Sánchez, por sua vez, apesar de crítico ao regime venezuelano, também não mencionou o país em sua fala. Ele destacou necessidade de coordenação entre os países contra a extrema direita. “O auge dos movimentos ultradireitistas obedecem também à boa coordenação interna entre seus promotores e responsáveis políticos”, disse o premiê espanhol. “Minha proposta seria que esta fosse a primeira de outras reuniões que façamos de maneira sistemática, que possamos coordenar uma resposta global a um fenômeno que é global mas chega nas nações.”
Como a Folha de S.Paulo mostrou, o documento enviado por Lula e Sanchéz já focava o encontro numa crescente coordenação de movimentos de extrema direita no mundo e que as fake news têm sido usadas como arma por atores extremistas.

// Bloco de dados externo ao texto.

(** * Selection-and-hedging decision engine: a shallow embedding

    The JavaScript sources are embedded function by function.  JS numbers
    are idealised: quantities, prices and ROI values are exact rationals
    ([Q]); the two target-ROI curves, which use [Math.exp], [Math.sqrt] and
    [Math.log], are real-valued ([R]).  Network calls and [Math.random] are
    oracles passed as arguments; [Date.now()] is a parameter.
    String-valued enums (['PUT'/'CALL'], ['NONE'/'STEP1'/'FULL']) are
    inductive types. *)

From Stdlib Require Import ZArith QArith Qround Qminmax Qabs Reals Psatz Bool.
From Stdlib Require Import String Ascii Sorted Permutation.
From stdpp Require Import base option list strings pretty gmap.

(* ===================================================================== *)
(** * Part I. The embedding                                               *)
(* ===================================================================== *)

(** ** src/hedge/precisionHandling.js *)

Module Precision.

(** A finite JS number given by its shortest decimal form
    [mantissa * 10 ^ exponent], which is what [Number.prototype.toString]
    prints from. *)
Record JsNumber := mkJsNumber { mantissa : Z; exponent : Z }.
#[global] Instance result_ret : MRet result := fun A a => Ok a.
#[global] Instance result_bind : MBind result := fun A B f r =>
  match r with
  | Ok a => f a
  | Err e => Err e
  end.

(** [o] read where [undefined] would make the next property access throw. *)
Definition defined {A} (o : option A) : result A :=
  match o with
  | Some a => Ok a
  | None => Err TypeError
  end.

(** A [for] loop over the values [l] that threads the state [s]. *)
Fixpoint foldlM {F : Type -> Type} `{MBind F, MRet F} {A S : Type}
    (body : S -> A -> F S) (s : S) (l : list A) : F S :=
  match l with
  | [] => mret s
  | a :: l' => s' ← body s a; foldlM body s' l'
  end.

(** A JavaScript array with the elements of [l]. *)
Definition array {A} (l : list A) : gmap nat A := map_seq 0 l.

(** The first length that an array cannot have: [Array(n)] and
    [Array.from({ length: n })] throw a RangeError for an integer [n] of
    2^32 or more. *)
Definition ARRAY_LENGTH_LIMIT : Z := 4294967296.

(** [Array.prototype.sort] with the comparator [cmp].  The sort is stable; for
    a comparator that is a consistent order every stable sort returns the same
    array, here the one of insertion sort.  A comparator result of NaN counts
    as zero. *)
Fixpoint insertSorted {A} (cmp : A -> A -> num) (a : A) (l : list A) : list A :=
  match l with
  | [] => [a]
  | b :: l' => if gtb (cmp a b) zero then b :: insertSorted cmp a l' else a :: l
  end.

Fixpoint sort {A} (cmp : A -> A -> num) (l : list A) : list A :=
  match l with
  | [] => []
  | a :: l' => insertSorted cmp a (sort cmp l')
  end.

(** The order that a comparator [fun a b => key a - key b] sorts by. *)
Definition keyLe {A} (key : A -> num) (a b : A) : Prop :=
  leb (key a) (key b) = true.

(** [l.slice(0, n)]: a negative [n] counts from the end. *)
Definition slice0 {A} (l : list A) (n : Z) : list A :=
  if (n <? 0)%Z then take (length l - Z.to_nat (- n)) l
  else take (Z.to_nat n) l.

(** What the engines take from the JavaScript host. *)
Record Host : Type := {
  Math_sqrt : num -> num;
  Math_cos : num -> num;
  Math_sin : num -> num;
  Math_exp : num -> num;
  (** the successive results of [Math.random()] *)
  Math_random : nat -> num;
}.

(** [Math.sqrt] maps a finite non-negative number to a finite non-negative
    number. *)
Definition sqrt_sound (h : Host) : Prop :=
  forall x, nonneg_fin x -> nonneg_fin (Math_sqrt h x).

(** Every [Math.random()] result lies in [0, 1). *)
Definition random_sound (h : Host) : Prop :=
  forall k, unit_interval (Math_random h k).

(** The host [h] with the [j]-th random draw replaced by [v]. *)
Definition withDraw (h : Host) (j : nat) (v : num) : Host := {|
  Math_sqrt := Math_sqrt h;
  Math_cos := Math_cos h;
  Math_sin := Math_sin h;
  Math_exp := Math_exp h;
  Math_random := fun k => if decide (k = j) then v else Math_random h k;
|}.

(** Computations that draw random numbers: the state is the number of draws
    made so far. *)
Definition M (A : Type) : Type := nat -> result (A * nat).

#[global] Instance M_ret : MRet M := fun A a k => Ok (a, k).
#[global] Instance M_bind : MBind M := fun A B f m k =>
  match m k with
  | Ok (a, k') => f a k'
  | Err e => Err e
  end.
Definition throw {A} (e : error) : M A := fun _ => Err e.

Definition random (h : Host) : M num := fun k => Ok (Math_random h k, S k).

(** A computation without random draws, run inside one with. *)
Definition pure {A} (r : result A) : M A :=
  fun k => match r with Ok a => Ok (a, k) | Err e => Err e end.

(** ** Shared types ([types.ts]) *)

Module Point.
Record t : Type := mk { x : num; y : num }.
End Point.

Record SimulationStats : Type := {
  iteration : nat;
  bestScore : num;
  stats_populationSize : Z;
}.

Record SimulationConfig : Type := {
  populationSize : Z;
  speed : Z;
  isRunning : bool;
}.

(** ** Ant colony engine ([AcoSimulation.tsx]) *)

Module Aco.

Definition CITY_COUNT : nat := 15.
Definition CANVAS_SIZE : num := Fin 600.

(** The refs of the component that hold the engine's state. *)
Record State : Type := {
  pheromonesRef : gmap nat (gmap nat num);
  bestPathRef : list nat;
  bestDistRef : num;
  iterationRef : nat;
}.

(** What one frame hands to its collaborators: the statistics passed to
    [onStatsUpdate] and the paths of the ants, which the renderer draws. *)
Record Frame : Type := {
  state : State;
  stats : option SimulationStats;
  currentAntsPaths : list (list nat);
}.

Section Engine.
Context (h : Host).

(** The mount effect: fifteen random cities. *)
Definition initCities : M (list Point.t) :=
  foldlM (fun newCities (_ : nat) =>
            rx ← random h;
            ry ← random h;
            mret (newCities ++
              [Point.mk (add (mul rx (sub CANVAS_SIZE (Fin 40))) (Fin 20))
                        (add (mul ry (sub CANVAS_SIZE (Fin 40))) (Fin 20))]))
         [] (seq 0 CITY_COUNT).

(** The mount effect: the refs. *)
Definition initState : State := {|
  pheromonesRef := array (replicate CITY_COUNT (array (replicate CITY_COUNT one)));
  bestPathRef := [];
  bestDistRef := PInf;
  iterationRef := 0;
|}.

Definition distance (p1 p2 : Point.t) : num :=
  Math_sqrt h (add (Math_pow (sub (Point.x p1) (Point.x p2)) 2)
                   (Math_pow (sub (Point.y p1) (Point.y p2)) 2)).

O presidente Emmanuel Macron (França) chegou atrasado ao encontro. Com ele, havia representantes de 14 países no encontro organizado por Brasil e Espanha. Muitos discursos mencionaram a importância da regulamentação de plataformas e redes sociais. O francês foi um desses. “Se não tivermos ordem pública do digital que seja democrática, o nosso sistema vai explodir”, afirmou.
Lula também voltou a criticar Elon Musk, ainda que sem mencioná-lo nominalmente. “Precisamos a nível universal ter uma regulação. De repente você tem um cidadão que se transformou no mais rico do mundo que ousa desafiar a Constituição dos paises que não concordam com ele. Onde é que vamos parar? Onde a democracia vai se sustentar? Está na hora dos democratas sentarem, discutirem, agirem, fazerem propostas porque a democracia continua sendo a melhor forma de lidar com os problemas da humanidade.”
Além dos presidentes já mencionados, também estavam o de Cabo Verde, José Maria Neves; do Conselho Europeu, Charles Michel; os primeiros-ministros de Barbados, Mia Motley, do Canadá, Justin Trudeau, do Timor Leste, Xanana Gusmão, além dos representantes de Noruega, Colômbia, Quênia, México, Estados Unidos, Senegal e da ONU.